(** X7.  A [create] that succeeds expires the Active reservations of its
    product whose deadline has passed, and no other: every other
    reservation is as it was, and so is the stock of every other
    product. *)
Theorem create_expires_only_stale (w : World) (pid : string) (qty : Z)
    (newId : string) (now dateNow scheduleNow : Z) (x : string * Reservation) :
  (create pid qty newId now dateNow scheduleNow w).2 = Return x →
  (∀ id, id ≠ newId →
         reservations (store (create pid qty newId now dateNow scheduleNow w).1)
           !! id
         = (λ r, if staleOf pid now r then setStatus EXPIRED r else r)
             <$> reservations (store w) !! id) ∧
  (∀ pid', pid' ≠ pid →
           products (store (create pid qty newId now dateNow scheduleNow w).1)
             !! pid'
           = products (store w) !! pid').
Proof.
  pose proof (create_cases pid qty newId now dateNow scheduleNow w) as Hc.
  destruct (create _ _ _ _ _ _ w) as [w' [y|e]]; cbn; [|done].
  intros _. destruct Hc as (p & Hp & Hnew & Hle & -> & Hw'). cbn in Hw'.
  rewrite Hw'; cbn. split.
  - intros id Hne. rewrite lookup_insert_ne by done.
    unfold lazilyExpired. by rewrite lookup_fmap.
  - intros pid' Hne. by rewrite lookup_insert_ne.
Qed.

(** Two reservations of "P", one of them stale at 130000, and one of
    another product, stale too. *)
Lemma create_expires_only_stale_witness :
  let w := {| store :=
                {| products := {["P" := mkProduct 3; "Q" := mkProduct 0]};
                   reservations :=
                     {[ "R1" := held;
                        "R3" := mkReservation "P" 1 ACTIVE 140000;
                        "R4" := mkReservation "Q" 1 ACTIVE 120000 ]} |};
              queue := ∅ |} in
  let w' := (create "P" 1 "R2" 130000 130000 130000 w).1 in
  (statusOf w' "R1" = Some EXPIRED ∧ statusOf w' "R3" = Some ACTIVE ∧
   statusOf w' "R4" = Some ACTIVE) ∧
  stockOf w' "Q" = Some 0.
Proof.
  intros w w'.
  destruct (create_expires_only_stale w "P" 1 "R2" 130000 130000 130000
              ("R2", mkReservation "P" 1 ACTIVE 250000)) as [Hrows Hstock];
    [vm_compute; reflexivity|].
  unfold statusOf, stockOf, w'.
  rewrite !Hrows, Hstock by discriminate. vm_compute. done.
Defined.

(** The queue that a [create] leaves, when it succeeds. *)
Lemma create_queue (w : World) (pid : string) (qty : Z) (newId : string)
    (now dateNow scheduleNow : Z) (x : string * Reservation) :
  (create pid qty newId now dateNow scheduleNow w).2 = Return x →
  queue (create pid qty newId now dateNow scheduleNow w).1
  = (scheduleExpirationJob newId (dateNow + RESERVATION_DURATION_MS)
       scheduleNow (queue w)).1.
Proof.
  pose proof (create_transaction_cases pid qty newId now dateNow w) as Ht.
  unfold create, bind.
  destruct (transaction _ w) as [w1 [y|e]]; [|done].
  destruct Ht as (p & Hp & Hnew & Hle & -> & ->). cbn.
  unfold onQueue; cbn.
  by destruct (scheduleExpirationJob _ _ _ _) as [q' [[]|e]].
Qed.

(** X8.  A [create] that succeeds leaves in the queue, under the key
    expire-<id> of the new reservation, a job whose delay is what is left
    of the 120 seconds when the job is scheduled; every other key of the
    queue is as it was.  When the 120 seconds are over by then, or when
    the key is taken, it adds no job. *)
Theorem create_schedules (w : World) (pid : string) (qty : Z) (newId : string)
    (now dateNow scheduleNow : Z) (x : string * Reservation) :
  (create pid qty newId now dateNow scheduleNow w).2 = Return x →
  let q' := queue (create pid qty newId now dateNow scheduleNow w).1 in
  (queue w !! jobId newId = None → scheduleNow < dateNow + 120 * 1000 →
   q' = <[jobId newId :=
            expirationJob newId (dateNow + 120 * 1000 - scheduleNow)]>
          (queue w)) ∧
  (dateNow + 120 * 1000 ≤ scheduleNow → q' = queue w) ∧
  (is_Some (queue w !! jobId newId) → q' = queue w).
Proof.
  intros Hret q'. subst q'. rewrite (create_queue _ _ _ _ _ _ _ _ Hret).
  change (120 * 1000) with RESERVATION_DURATION_MS.
  split; [|split].
  - intros Hfree Hlt. by rewrite schedule_ahead.
  - intros Hle. destruct (queue w !! jobId newId) eqn:Hj.
    + by rewrite schedule_pending.
    + by rewrite schedule_due.
  - intros Htaken. by rewrite schedule_pending.
Qed.

Lemma create_schedules_witness :
  queue (create "P" 1 "R2" 1000 1001 1501 oneHold).1
    = <[jobId "R2" := expirationJob "R2" 119500]> (queue oneHold) ∧
  queue (create "P" 1 "R2" 1000 1001 121001 oneHold).1 = queue oneHold.
Proof.
  destruct (create_schedules oneHold "P" 1 "R2" 1000 1001 1501
              ("R2", mkReservation "P" 1 ACTIVE 121001))
    as (Hnew & _ & _); [vm_compute; reflexivity|].
  destruct (create_schedules oneHold "P" 1 "R2" 1000 1001 121001
              ("R2", mkReservation "P" 1 ACTIVE 121001))
    as (_ & Hlate & _); [vm_compute; reflexivity|].
  split.
  - apply Hnew; reflexivity.
  - apply Hlate. vm_compute. discriminate.
Defined.

(** ** The worker *)

Lemma process_expire (job : Job) (w : World) :
  process job w = expire (reservationId job) w.
Proof.
  unfold process, try_catch, throw.
  by destruct (expire (reservationId job) w) as [w' [[]|e]].
Qed.

(** X9.  The queue may deliver a job more than once: any number of
    deliveries of a job, one at least, leaves the world that one delivery
    leaves. *)
Theorem redelivery_is_harmless (n : nat) (job : Job) (w : World) :
  deliver (S n) job w = deliver 1 job w.
Proof.
  revert w. induction n as [|n IH]; intros w; [done|].
  change (deliver (S (S n)) job w) with (deliver (S n) job (process job w).1).
  rewrite IH. cbn. rewrite !process_expire. by rewrite expire_twice.
Qed.

(** Under the conditions of success, [create] returns. *)
Lemma create_returns (w : World) (pid : string) (qty : Z) (newId : string)
    (now dateNow scheduleNow : Z) (p : Product) :
  products (store w) !! pid = Some p →
  reservations (store w) !! newId = None →
  qty ≤ availableStock p + freedStock pid now w →
  (create pid qty newId now dateNow scheduleNow w).2
    = Return (newId, {| productId := pid; quantity := qty; status := ACTIVE;
                        expiresAt := dateNow + RESERVATION_DURATION_MS |}).
Proof.
  intros Hp Hnew Hle. unfold create, bind.
  pose proof (create_transaction pid qty newId now dateNow w p Hp) as Ht.
  cbn zeta in Ht.
  destruct (Z.ltb_spec (availableStock p + freedStock pid now w) qty); [lia|].
  destruct (Ht Hnew) as (Hret & _). clear Ht.
  destruct (transaction _ w) as [w1 o]; cbn in *. subst o.
  unfold onQueue, ret; cbn.
  destruct (scheduleExpirationJob _ _ _ _) as [q' [[]|e]] eqn:Hs; cbn; [done|].
  unfold scheduleExpirationJob, try_catch, bind, ret, Queue.getJob,
    Queue.add in Hs.
  repeat (cbn in Hs; case_match; simplify_eq).
Qed.

(** X10.  From [create] to the worker: when the job that a successful
    [create] scheduled is processed, the new reservation is Expired and
    the stock of the product is back to what it was before the
    reservation took its quantity. *)
Theorem scheduled_job_gives_back (w : World) (pid : string) (qty : Z)
    (newId : string) (now dateNow scheduleNow : Z) (p : Product) :
  products (store w) !! pid = Some p →
  reservations (store w) !! newId = None →
  qty ≤ availableStock p + freedStock pid now w →
  queue w !! jobId newId = None →
  scheduleNow < dateNow + 120 * 1000 →
  let c := create pid qty newId now dateNow scheduleNow w in
  ∃ job, queue c.1 !! jobId newId = Some job ∧
         (process job c.1).2 = Return tt ∧
         statusOf (process job c.1).1 newId = Some EXPIRED ∧
         stockOf (process job c.1).1 pid
           = Some (availableStock p + freedStock pid now w).
Proof.
  intros Hp Hnew Hle Hfree Hlt c. subst c.
  pose proof (create_cases pid qty newId now dateNow scheduleNow w) as Hc.
  pose proof (create_queue w pid qty newId now dateNow scheduleNow) as Hq.
  pose proof (create_returns w pid qty newId now dateNow scheduleNow p
                Hp Hnew Hle) as Hret.
  destruct (create _ _ _ _ _ _ w) as [w' [x|e]]; cbn in *; [|done].
  destruct Hc as (p' & Hp' & _ & _ & -> & Hw'). simplify_eq. cbn in Hw'.
  rewrite (Hq _ eq_refl).
  change (120 * 1000) with RESERVATION_DURATION_MS in Hlt.
  rewrite schedule_ahead by done. cbn. rewrite lookup_insert_eq.
  eexists; split; [done|]. rewrite process_expire. cbn.
  set (r := {| productId := pid; quantity := qty; status := ACTIVE;
               expiresAt := dateNow + RESERVATION_DURATION_MS |}) in *.
  assert (reservations (store w') !! newId = Some r) as Hr
    by (rewrite Hw'; cbn; apply lookup_insert_eq).
  assert (products (store w') !! productId r
          = Some (mkProduct (availableStock p + freedStock pid now w - qty)))
    as Hp1 by (rewrite Hw'; cbn; apply lookup_insert_eq).
  rewrite (expire_active w' newId r _ Hr eq_refl Hp1).
  unfold statusOf, stockOf; cbn. rewrite !lookup_insert_eq. cbn.
  repeat split. f_equal. lia.
Qed.

Lemma scheduled_job_gives_back_witness :
  let c := create "P" 1 "R2" 1000 1001 1501 oneHold in
  ∃ job, queue c.1 !! jobId "R2" = Some job ∧
         (process job c.1).2 = Return tt ∧
         statusOf (process job c.1).1 "R2" = Some EXPIRED ∧
         stockOf (process job c.1).1 "P"
           = Some (3 + freedStock "P" 1000 oneHold).
Proof.
  apply (scheduled_job_gives_back oneHold "P" 1 "R2" 1000 1001 1501
           (mkProduct 3)); vm_compute; congruence.
Defined.

(** ** The periodic check *)

Lemma forEach_ext {S A} (l : list A) (f g : A → Async S unit) :
  (∀ x, x ∈ l → ∀ s, f x s = g x s) →
  ∀ s, forEach l f s = forEach l g s.
Proof.
  induction l as [|x l IH]; intros Hfg s; cbn; [done|].
  unfold bind. rewrite (Hfg x) by by left.
  destruct (g x s) as [s' [[]|e]]; [|done].
  apply IH. intros y Hy. apply Hfg. by right.
Qed.

(** A property of the state that every turn of a loop keeps, the loop
    keeps, whether it runs to its end or stops at an exception. *)
Lemma forEach_invariant {S A} (P : S → Prop) (l : list A)
    (body : A → Async S unit) :
  (∀ x s, P s → P (body x s).1) →
  ∀ s, P s → P (forEach l body s).1.
Proof.
  intros Hbody. induction l as [|x l IH]; intros s Hs; cbn; [done|].
  unfold bind. specialize (Hbody x s Hs).
  destruct (body x s) as [s' [[]|e]]; cbn in *; [by apply IH | done].
Qed.

Lemma expire_queue (w : World) (id : string) : queue (expire id w).1 = queue w.
Proof.
  by destruct (expire_cases w id) as [->|(r & p & _ & _ & _ & ->)].
Qed.

Lemma rowsWhere_insert (where_ : Reservation → bool)
    (rs : gmap string Reservation) k v :
  rs !! k = None →
  Prisma.rowsWhere where_ (<[k := v]> rs)
  ≡ₚ (if where_ v then [(k, v)] else []) ++ Prisma.rowsWhere where_ rs.
Proof.
  intros Hk. unfold Prisma.rowsWhere. destruct (where_ v) eqn:Hv.
  - rewrite map_filter_insert_True by done.
    apply map_to_list_insert, map_lookup_filter_None. by left.
  - rewrite map_filter_insert_not'; [done| |].
    + cbn. by rewrite Hv.
    + intros y Hy. congruence.
Qed.

Lemma totalQuantity_app (l1 l2 : list (string * Reservation)) :
  totalQuantity (l1 ++ l2) = totalQuantity l1 + totalQuantity l2.
Proof.
  induction l1 as [|x l1 IH]; cbn; [done|].
  rewrite !totalQuantity_cons, IH. lia.
Qed.

(** Of the rows that the periodic check finds, those of one product hold
    what the lazy expiration of [create] would free for it. *)
Lemma due_of_product now pid (rs : gmap string Reservation) :
  totalQuantity (filter (expiredBy (now + 1) pid)
                   (Prisma.rowsWhere (dueAt now) rs))
  = quantityWhere (staleOf pid now) rs.
Proof.
  induction rs as [|k r rs Hk IH] using map_ind.
  - unfold quantityWhere, Prisma.rowsWhere.
    by rewrite !map_filter_empty, !map_to_list_empty.
  - rewrite quantityWhere_insert by done. rewrite <- IH.
    rewrite (totalQuantity_perm _ _
               (filter_Permutation _ _ _ (rowsWhere_insert _ _ _ r Hk))).
    rewrite filter_app, totalQuantity_app. f_equal.
    unfold dueAt, staleOf.
    destruct (bool_decide (status r = ACTIVE)) eqn:Hst; cbn;
      [|by rewrite andb_false_r].
    rewrite andb_true_r.
    destruct (Z.leb_spec (expiresAt r) now) as [Hle|Hgt]; cbn;
      [|by rewrite andb_false_r].
    rewrite andb_true_r.
    destruct (decide (expiredBy (now + 1) pid (k, r))) as [[Hp _]|Hn]; cbn.
    + rewrite bool_decide_eq_true_2 by done.
      rewrite totalQuantity_cons. cbn. apply Z.add_0_r.
    + rewrite bool_decide_eq_false_2; [done|].
      intros Hp. apply Hn. split; cbn; [done | lia].
Qed.

(** The periodic check is its loop, whatever the loop throws. *)
Lemma checkExpired_loop (now : Z) (w : World) :
  checkExpiredReservations now w
  = ((forEach (Prisma.rowsWhere (dueAt now) (reservations (store w)))
        (λ reservation, expire reservation.1) w).1, Return tt).
Proof.
  destruct w as [d q].
  unfold checkExpiredReservations, try_catch, bind, onStore, ret,
    Prisma.reservation_findMany; cbn.
  change (λ r, bool_decide (status r = ACTIVE) && (expiresAt r <=? now))
    with (dueAt now).
  destruct (Prisma.rowsWhere (dueAt now) (reservations d)) as [|x l]; cbn.
  - by destruct (decide (0 < 0)%nat).
  - destruct (decide (0 < S (length l))%nat); [|lia].
    unfold bind. by destruct (expire x.1 _) as [w1 [[]|e]];
      [destruct (forEach l _ w1) as [w2 [[]|e]]|].
Qed.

-=-=-=-=-

TASK ITEM:
Beginning with the very first line of the material, please return exactly each line down to and including the one with "reservations (store (create".

ANSWER AREA:
(** X7.  A [create] that succeeds expires the Active reservations of its
    product whose deadline has passed, and no other: every other
    reservation is as it was, and so is the stock of every other
    product. *)
Theorem create_expires_only_stale (w : World) (pid : string) (qty : Z)
    (newId : string) (now dateNow scheduleNow : Z) (x : string * Reservation) :
  (create pid qty newId now dateNow scheduleNow w).2 = Return x →
  (∀ id, id ≠ newId →
         reservations (store (create pid qty newId now dateNow scheduleNow w).1)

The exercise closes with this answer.